What Does it Take to Become a Pest Technician?

Pest technicians help people keep their homes and businesses free of pests. Their duties include inspecting properties for infestations and recommending ways to eliminate them. They also provide preventative treatments to reduce the number of pests.

They work with clients and follow a schedule that is set by their employers. They schedule appointments and visit homes, buildings, factories, warehouses, and other locations to perform pest inspections and treatment plans. They use pesticides and other chemicals to control pests and their habitats.

Their responsibilities involve communicating with customers and listening to their concerns, conducting extensive inspections, implementing pest exclusion measures, applying the right type of product, and utilizing baiting and monitoring systems. Technicians must also conduct follow up visits, write reports accurately, and maintain their records.

Qualifications for this career require a high school diploma and specialized training from a pesticide regulatory board-recognized institution or center. This includes classroom and practical field training. It can be done at community colleges, technical centers, university extension pest technicians  programs, or a special pest control training center.
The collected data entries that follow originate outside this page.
(** What the pages show: the tasks left, what the referrals brought, the tickets. *)
Definition userTasksHandler (id : string) (t : tables M) : list (task M) :=
  List.filter (fun k => t_active k && negb (existsb (fun c => String.eqb (c_task c) (t_id k) && String.eqb (c_user c) id
    && existsb (String.eqb (c_status c)) ["claimed"; "sending"; "sent"]) (task_claims t))) (task_definitions t).

Definition userReferralsHandler (id : string) (t : tables M) : M * list (string * string * M) :=
  let mine := List.filter (fun c => String.eqb (m_referrer c) id) (referral_commissions t) in
  (foldl add zero (map m_amount mine),
   map (fun u => (u_user_id u, u_name u, foldl add zero (map m_amount (List.filter (fun c => String.eqb (m_referred c) (u_id u)) mine))))
     (List.filter (fun u => bool_decide (u_referred_by u = Some id)) (app_users t))).

Definition userEarningsHandler (id : string) (t : tables M) : list (entry M) := take 100 (reverse (List.filter (fun e => String.eqb (e_user e) id) (earning_ledger t))).

Definition userSupportHandler (auth : option string) (body : option (string * string)) (r : Request) : handler response :=
  match auth with
  | None => throw (mkResponse 401 Empty)
  | Some id =>
      if String.eqb (Method r) "GET" then
        l ← ask (query (fun t => List.filter (fun k => String.eqb (k_user k) id) (customer_care_tickets t))) error_500;
        mret (success (map (fun k => (k_subject k, k_message k)) l))
      else
        method ["POST"] r;;
        match body with
        | Some (subject, message) =>
            if String.eqb (trim_space subject) "" || String.eqb (trim_space message) "" then throw (fail 400 "Subject and message are required")
            else
              change (with_tickets (fun l => l ++ [mkTicket id (trim_space subject) (trim_space message)]));;
              mret (success [("message", "Support ticket created")])
        | None => throw (fail 400 "Subject and message are required")
        end
  end.

(** ** The books *)

Definition earned (id : string) (l : list (entry M)) : list (entry M) := List.filter (fun e => String.eqb (e_user e) id) l.
Definition amounts (l : list (entry M)) : M := foldl add zero (map e_amount l).
Definition is_reward (e : entry M) : bool := String.eqb (e_type e) task_reward.

(** Balance and total of every user are what the ledger adds up to, today's earnings
    what its rewards do; a claim is rewarded at most once. *)
Definition books (t : tables M) : Prop :=
  (forall u, u ∈ app_users t -> u_balance u = amounts (earned (u_id u) (earning_ledger t)) /\ u_total u = amounts (earned (u_id u) (earning_ledger t)) /\
     u_today u = amounts (List.filter is_reward (earned (u_id u) (earning_ledger t)))) /\
  (forall c, (length (List.filter (fun e => is_reward e && (e_claim e =? c)%N) (earning_ledger t)) <= 1)%nat).

(** Commissions and the ledger's entries of that type go together, in order. *)
Definition commission_entry (m : commission M) : string * N * M := (m_referrer m, m_claim m, m_amount m).
Definition commissions_entered (t : tables M) : Prop :=
  map commission_entry (referral_commissions t) = map (fun e => (e_user e, e_claim e, e_amount e)) (List.filter (fun e => negb (is_reward e)) (earning_ledger t)).

Definition ids (t : tables M) : list string := map u_id (app_users t).

(** What is paid is paid to users there are, and those who brought users in are
    users. *)
Definition known (t : tables M) : Prop :=
  (forall e, e ∈ earning_ledger t -> e_user e ∈ ids t) /\ (forall u r, u ∈ app_users t -> u_referred_by u = Some r -> r ∈ ids t).

Definition sound (t : tables M) : Prop := books t /\ commissions_entered t /\ known t.

Lemma earned_app id l k : earned id (l ++ k) = earned id l ++ earned id k. Proof. apply List.filter_app. Qed.

Lemma amounts_app l e : amounts (l ++ [e]) = add (amounts l) (e_amount e).
Proof. unfold amounts. by rewrite map_app, foldl_app. Qed.

Lemma filter_none {A} (q p : A -> bool) l : existsb p l = false -> List.filter (fun x => q x && p x) l = [].
Proof. induction l as [|x l IH]; [done|]. cbn [existsb List.filter]. intros [-> Hl]%orb_false_iff. rewrite andb_false_r. by apply IH. Qed.

(** An entry and the payment that goes with it. *)
Lemma entered_paid e t : books t -> (is_reward e = true -> credited (e_claim e) t = false) ->
  books (pay (is_reward e) (e_amount e) (e_user e) (enter e t)).
Proof.
  intros [Hu Hc] Hnew. split.
  - intros u Hin. cbn [app_users pay with_users enter with_ledger] in Hin. apply list_elem_of_fmap in Hin as (u0 & -> & Hin). destruct (Hu u0 Hin) as (H1 & H2 & H3).
    cbn [earning_ledger pay with_users enter with_ledger]. rewrite !earned_app. unfold earned at 2 4 6. cbn [List.filter].
    destruct (String.eqb_spec (u_id u0) (e_user e)) as [E|E]; cbn [u_id u_balance u_total u_today].
    + rewrite <- E, String.eqb_refl, !amounts_app, List.filter_app, H1, H2, H3. cbn [List.filter]. split; [done|]. split; [done|].
      destruct (is_reward e); [by rewrite amounts_app|by rewrite app_nil_r].
    + destruct (String.eqb_spec (e_user e) (u_id u0)); [congruence|]. by rewrite !app_nil_r.
  - intros c. cbn [earning_ledger pay with_users enter with_ledger]. rewrite List.filter_app, length_app. specialize (Hc c). cbn [List.filter].
    destruct (is_reward e) eqn:Er; cbn [andb length]; [|lia]. destruct (N.eqb_spec (e_claim e) c) as [<-|]; cbn [length]; [|lia].
    assert (List.filter (fun e0 => is_reward e0 && (e_claim e0 =? e_claim e)%N) (earning_ledger t) = []) as ->; [|done].
    by apply filter_none, Hnew.
Qed.

Lemma ids_pay b a id t : ids (pay b a id t) = ids t.
Proof. unfold ids. cbn. rewrite map_map. apply map_ext. intros u. by destruct (String.eqb (u_id u) id). Qed.

Lemma known_paid b a e t t0 : known t -> e_user e ∈ ids t -> app_users t0 = app_users t -> earning_ledger t0 = earning_ledger t -> known (pay b a (e_user e) (enter e t0)).
Proof.
  intros [H1 H2] He Eu El. assert (ids (pay b a (e_user e) (enter e t0)) = ids t) as Eids by (rewrite ids_pay; unfold ids; cbn; by rewrite Eu). split.
  - intros x Hx. rewrite Eids. cbn in Hx. rewrite El in Hx. apply elem_of_app in Hx as [Hx|Hx%list_elem_of_singleton]; [auto|by subst].
  - intros u r Hu Hr. rewrite Eids. cbn in Hu. rewrite Eu in Hu. apply list_elem_of_fmap in Hu as (u0 & -> & Hu). apply (H2 u0); [done|]. by destruct (String.eqb (u_id u0) (e_user e)).
Qed.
During the training process, you will learn the basic knowledge of the biology of various pests and how to identify them. You will also learn about the different types of pesticides and how to apply them properly. You will receive a certificate of completion after you complete your training.

The EPA regulates the application of pesticides, so you must have a license to use them. You must also learn to follow all applicable state and federal regulations.
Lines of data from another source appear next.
(** The body of a change: flags and numbers that may be left out, and two texts. *)
Record changes := mkChanges {
  DeleteChatAfterSend : option bool; SendTyping : option bool; TypingMinMS : string; TypingMaxMS : string; PostSendDelayMS : string;
  BanSafetyEnabled : option bool; SafetyMinIntervalMS : string; SafetyMaxMessagesHour : string; SafetyMaxMessagesDay : string;
  AutoMessageAfterPairing : option bool; AutoMessageTarget : string; AutoMessageText : string; BulkAutoSendEnabled : option bool
}.

Definition set_flag (key : string) (v : option bool) (t : settings) : settings := match v with Some b => setAdminSetting key (boolString b) t | None => t end.
Definition set_text (key v : string) (t : settings) : settings := if String.eqb v "" then t else setAdminSetting key v t.

Definition apply_changes (c : changes) (t : settings) : settings :=
  let t := set_flag "delete_chat_after_send" (DeleteChatAfterSend c) t in
  let t := set_flag "send_typing" (SendTyping c) t in
  let t := set_text "typing_min_ms" (TypingMinMS c) t in
  let t := set_text "typing_max_ms" (TypingMaxMS c) t in
  let t := set_text "post_send_delay_ms" (PostSendDelayMS c) t in
  let t := set_flag "ban_safety_enabled" (BanSafetyEnabled c) t in
  let t := set_text "safety_min_interval_ms" (SafetyMinIntervalMS c) t in
  let t := set_text "safety_max_messages_hour" (SafetyMaxMessagesHour c) t in
  let t := set_text "safety_max_messages_day" (SafetyMaxMessagesDay c) t in
  let t := set_flag "auto_message_after_pairing" (AutoMessageAfterPairing c) t in
  let t := set_flag "bulk_auto_send_enabled" (BulkAutoSendEnabled c) t in
  let t := setAdminSetting "auto_message_target" (trim_space (AutoMessageTarget c)) t in
  setAdminSetting "auto_message_text" (trim_space (AutoMessageText c)) t.

(** What the other parts read of the table. *)
Definition as_settings (t : settings) : safety.settings := fun key => t !! key.

(** What is shown, with the defaults. *)
Definition shown (t : settings) : list (string * string) :=
  let flag key def := (key, boolString (String.eqb (safety.getAdminSetting (as_settings t) key def) "true")) in
  let value key def := (key, safety.getAdminSetting (as_settings t) key def) in
  [flag "delete_chat_after_send" "true"; flag "send_typing" "true"; value "typing_min_ms" "2000"; value "typing_max_ms" "4000"; value "post_send_delay_ms" "2000";
   flag "ban_safety_enabled" "true"; value "safety_min_interval_ms" "15000"; value "safety_max_messages_hour" "20"; value "safety_max_messages_day" "100";
   flag "auto_message_after_pairing" "false"; value "auto_message_target" ""; value "auto_message_text" ""; flag "bulk_auto_send_enabled" "false"].

Definition no_changes : changes := mkChanges None None "" "" "" None "" "" "" None "" "" None.

(** A change that names everything is shown as it was made. *)
Theorem changes_shown d s tmin tmax delay b i h dy a target txt k t : tmin <> "" -> tmax <> "" -> delay <> "" -> i <> "" -> h <> "" -> dy <> "" ->
  shown (apply_changes (mkChanges (Some d) (Some s) tmin tmax delay (Some b) i h dy (Some a) target txt (Some k)) t) =
  [("delete_chat_after_send", boolString d); ("send_typing", boolString s); ("typing_min_ms", tmin); ("typing_max_ms", tmax); ("post_send_delay_ms", delay);
   ("ban_safety_enabled", boolString b); ("safety_min_interval_ms", i); ("safety_max_messages_hour", h); ("safety_max_messages_day", dy);
   ("auto_message_after_pairing", boolString a); ("auto_message_target", trim_space target); ("auto_message_text", trim_space txt); ("bulk_auto_send_enabled", boolString k)].
Proof.
  intros H1 H2 H3 H4 H5 H6. unfold shown, safety.getAdminSetting, as_settings, apply_changes, set_text, set_flag, setAdminSetting. cbn [DeleteChatAfterSend SendTyping TypingMinMS TypingMaxMS PostSendDelayMS BanSafetyEnabled SafetyMinIntervalMS SafetyMaxMessagesHour SafetyMaxMessagesDay AutoMessageAfterPairing AutoMessageTarget AutoMessageText BulkAutoSendEnabled].
  repeat match goal with H : ?x <> "" |- _ => rewrite (proj2 (String.eqb_neq x "") H); clear H end.
  assert (forall v, String.eqb (boolString v) "true" = v) as Hb by (by intros []).
  repeat (rewrite lookup_insert_eq || rewrite lookup_insert_ne by discriminate). unfold id; cbn [default]; unfold id. by rewrite !Hb.
Qed.

(** A change that leaves the two texts out empties them. *)
Lemma texts_emptied t : (apply_changes no_changes t) !! "auto_message_text" = Some "" /\ (apply_changes no_changes t) !! "auto_message_target" = Some "".
Proof. unfold apply_changes, setAdminSetting. cbn. split; by rewrite ?lookup_insert_ne, lookup_insert_eq by done. Qed.

End settings_api.

Module telemetry.

Import safety.

(** The kinds of row that are counted, in the order of the answer's columns. *)
Definition shown_stages : list string :=
  ["attempt"; "lid_resolved"; "lid_not_resolved"; "lid_lookup_failed"; "lid_lookup_rate_limited"; "send_success"; "send_no_lid"; "send_rate_limited";
   "send_timeout"; "send_failed"; "safety_blocked"; "precheck_failed"; "timelock_detected"; "send_paused_by_account_health"].

Definition count (stage country : string) (l : list telemetry_row) : nat :=
  length (List.filter (fun r => String.eqb (t_stage r) stage && String.eqb (t_country r) country) l).

(** India and Brazil first, then the other names in order. *)
Definition countries (l : list telemetry_row) : list string :=
  let present := remove_dups (map t_country l) in
  List.filter (fun c => bool_decide (c ∈ present)) ["IN"; "BR"] ++ schema.sortStrings (List.filter (fun c => negb (String.eqb c "IN" || String.eqb c "BR")) present).

Definition telemetryRow (l : list telemetry_row) (country : string) : string * list nat := (country, map (fun s => count s country l) shown_stages).

(** The rows carry the time they were written at; those of the last seven days count. *)
Definition adminTelemetryDataHandler (now : Z) (l : list (Z * telemetry_row)) : list (string * list nat) :=
  let recent := map snd (List.filter (fun x => now - 7 * day <=? fst x) l) in map (telemetryRow recent) (countries recent).

(** The ways in which an attempt ends. *)
Definition ends : list string :=
  ["lid_lookup_failed"; "lid_lookup_rate_limited"; "send_success"; "send_no_lid"; "send_rate_limited"; "send_timeout"; "send_failed"; "safety_blocked";
   "timelock_detected"; "send_paused_by_account_health"; "rate_limited"].

Definition ended (country : string) (l : list telemetry_row) : nat := foldr (fun s n => (count s country l + n)%nat) 0%nat ends.

Definition balanced (l : list telemetry_row) : Prop := forall country, count "attempt" country l = ended country l.

Lemma stage_count_cons s c r l : count s c (r :: l) = ((if String.eqb (t_stage r) s && String.eqb (t_country r) c then 1 else 0) + count s c l)%nat.
Proof. unfold count. cbn [List.filter]. by destruct (_ && _). Qed.

(** A row that neither begins nor ends an attempt, and the two that do. *)
Lemma balanced_aside r l : t_stage r ∈ ["lid_resolved"; "lid_not_resolved"; "precheck_failed"] -> balanced l -> balanced (r :: l).
Proof.
  intros Hs H c. specialize (H c). unfold ended in *. cbn [foldr ends] in *. rewrite !stage_count_cons.
  repeat (apply elem_of_cons in Hs as [->|Hs]; [cbn [String.eqb Ascii.eqb Bool.eqb andb Nat.add]; exact H|]). by apply elem_of_nil in Hs.
Qed.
In addition, you must have a good driving record, as you will often drive your employer’s vehicle to treat clients. You must also pass a background check to ensure you don’t have any past convictions that would disqualify you from working as a pest control technician.

You must have strong communication skills and be able to explain complex ideas in simple terms. You must also have good interpersonal skills and be able to develop positive relationships with your clients.
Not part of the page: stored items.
(** * gocommerce: the price calculation engine ([calculator/calculator.go])

    A shallow embedding of [CalculatePrice] and of the helpers it calls,
    followed by the properties of the engine.

    - [uint64] values are integers of [Z]; every addition, subtraction and
      multiplication of the source is followed by its reduction modulo 2^64.
    - [float64] values are IEEE 754 binary64 numbers, given by the Standard
      Library's executable specification [SpecFloat] at precision 53 and
      maximal exponent 1024 (rounding to nearest, ties to even).
    - Go strings are [string]; Go maps are [gmap]s; slices are lists (a nil
      slice and an empty one are ranged over alike, and every place where the
      source tells them apart tests [len] as well).  The pointers held by
      [Settings.Taxes], [Settings.MemberDiscounts] and
      [MemberDiscount.FixedAmount] are taken to be non-nil, and so are the
      items: the source dereferences them without a test.
    - A nil [*Settings], a nil claims map and a nil [Coupon] are [None]. *)

From Stdlib Require Import ZArith List Ascii String Bool Lia SpecFloat.
From stdpp Require Import base gmap strings.

Import ListNotations.
Local Open Scope Z_scope.

(** ** Unsigned 64-bit arithmetic *)

Module U64.

Definition modulus : Z := 2 ^ 64.

Definition wrap (z : Z) : Z := z mod modulus.

Definition add (a b : Z) : Z := wrap (a + b).
Definition sub (a b : Z) : Z := wrap (a - b).
Definition mul (a b : Z) : Z := wrap (a * b).

End U64.

(** ** binary64 floating point *)

Module F64.

Definition float64 : Type := spec_float.

Definition prec : Z := 53.
Definition emax : Z := 1024.

Definition add : float64 -> float64 -> float64 := SFadd prec emax.
Definition sub : float64 -> float64 -> float64 := SFsub prec emax.
Definition mul : float64 -> float64 -> float64 := SFmul prec emax.
Definition div : float64 -> float64 -> float64 := SFdiv prec emax.
Definition ltb : float64 -> float64 -> bool := SFltb.
Definition eqb : float64 -> float64 -> bool := SFeqb.

(** [float64(n)] for an unsigned integer [n]: the nearest binary64 number. *)
Definition of_uint64 (n : Z) : float64 := binary_normalize prec emax n 0 false.

(** The constants the source writes: [0.0], [0.5] = 2^52 * 2^-53, [-0.5],
    [1.0] = 2^52 * 2^-52 and [100] = (25 * 2^48) * 2^-46. *)
Definition zero : float64 := S754_zero false.
Definition half : float64 := S754_finite false 4503599627370496 (-53).
Definition neg_half : float64 := S754_finite true 4503599627370496 (-53).
Definition one : float64 := S754_finite false 4503599627370496 (-52).
Definition hundred : float64 := S754_finite false 7036874417766400 (-46).

(** The integer a finite number truncates to (towards zero). *)
Definition trunc (x : float64) : option Z :=
  match x with
  | S754_zero _ => Some 0
  | S754_finite s m e => Some (cond_Zopp s (Z.shiftl (Z.pos m) e))
  | S754_infinity _ | S754_nan => None
  end.

(** [math.Modf]: the integer part and the fractional part, both with the sign
    of the argument.  The integer part keeps the exponent and clears the
    mantissa bits below the binary point; the fractional part is the
    difference.  [Modf(±Inf) = ±Inf, NaN] and [Modf(NaN) = NaN, NaN]. *)
Definition Modf (f : float64) : float64 * float64 :=
  match f with
  | S754_zero _ => (f, f)
  | S754_finite s m e =>
      let int :=
        if 0 <=? e then f
        else match Z.shiftl (Z.shiftr (Z.pos m) (- e)) (- e) with
             | Z.pos p => S754_finite s p e
             | _ => S754_zero s
             end in
      (int, sub f int)
  | S754_infinity _ | S754_nan => (f, sub f f)
  end.

End F64.

Abbreviation float64 := F64.float64.

(** ** What the Go implementation leaves open

    [strconv.ParseFloat] belongs to Go's library; the calculator drops its
    error and keeps the number.  Converting a [float64] whose truncation is
    not a [uint64] (negative, 2^64 or more, infinite, NaN) succeeds with an
    implementation-dependent value. *)

Class GoRuntime : Type := {
  ParseFloat : string -> float64;
  uint64_unrepresentable : float64 -> Z
}.

(** [uint64(f)] *)
Definition uint64_of_float `{GoRuntime} (f : float64) : Z :=
  match F64.trunc f with
  | Some z => if (0 <=? z) && (z <? U64.modulus) then z
              else U64.wrap (uint64_unrepresentable f)
  | None => U64.wrap (uint64_unrepresentable f)
  end.

(** [rint] (calculator.go, lines 242-255) *)
Definition rint `{GoRuntime} (x : float64) : Z :=
  let '(v, frac) := F64.Modf x in
  let v :=
    if F64.ltb F64.zero x then
      if F64.ltb F64.half frac
         || (F64.eqb frac F64.half && negb (uint64_of_float v mod 2 =? 0))
      then F64.add v F64.one else v
    else
      if F64.ltb frac F64.neg_half
         || (F64.eqb frac F64.neg_half && negb (uint64_of_float v mod 2 =? 0))
      then F64.sub v F64.one else v in
  uint64_of_float v.

(** ** Data model (calculator.go, lines 10-108) *)

Module ItemPrice.
Record t : Type := mk {
  Quantity : Z;
  Subtotal : Z;
  Discount : Z;
  Taxes : Z;
  Total : Z
}.
End ItemPrice.

Module Price.
Record t : Type := mk {
  Items : list ItemPrice.t;
  Subtotal : Z;
  Discount : Z;
  Taxes : Z;
  Total : Z
}.
End Price.

(** [for _, x := range l { if x == s { ...; break } }] *)
Definition contains (l : list string) (s : string) : bool :=
  existsb (fun x => String.eqb x s) l.

Module Tax.
Record t : Type := mk {
  Percentage : Z;
  ProductTypes : list string;
  Countries : list string
}.

(** [Tax.AppliesTo] (lines 125-149) *)
Definition AppliesTo (t : t) (country productType : string) : bool :=
  let applies :=
    match ProductTypes t with
    | [] => true
    | _ :: _ => contains (ProductTypes t) productType
    end in
  if negb applies then false
  else match Countries t with
       | [] => applies
       | _ :: _ => contains (Countries t) country
       end.
End Tax.

Record taxAmount : Type := { price : Z; percentage : Z }.

Record FixedMemberDiscount : Type := { Amount : string; Currency : string }.

Module MemberDiscount.
Record t : Type := mk {
  Claims : gmap string string;
  Percentage : Z;
  FixedAmount : list FixedMemberDiscount;
  ProductTypes : list string;
  Products : list string
}.

(** [MemberDiscount.ValidForType] (lines 66-76) *)
Definition ValidForType (d : t) (productType : string) : bool :=
  match ProductTypes d with
  | [] => true
  | _ :: _ => contains (ProductTypes d) productType
  end.

(** [MemberDiscount.ValidForProduct] (lines 79-89) *)
Definition ValidForProduct (d : t) (productSku : string) : bool :=
  match Products d with
  | [] => true
  | _ :: _ => contains (Products d) productSku
  end.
Safety is a top priority for pest technicians, especially when handling dangerous materials and chemicals. This includes proper training in spray equipment and chemical safety as well as safe driving practices.

Some of these skills may be learned through on-the-job experience, but many must be taught in a formal education program. You can find pest control education options at many community colleges, technical institutions, and pesticide regulatory boards.

It is essential to have a keen eye for detail, as pest technicians must be able to inspect and examine all areas of a property to identify the source and extent of a problem. They must be able to spot insect damage, droppings, and other signs of pest infestation.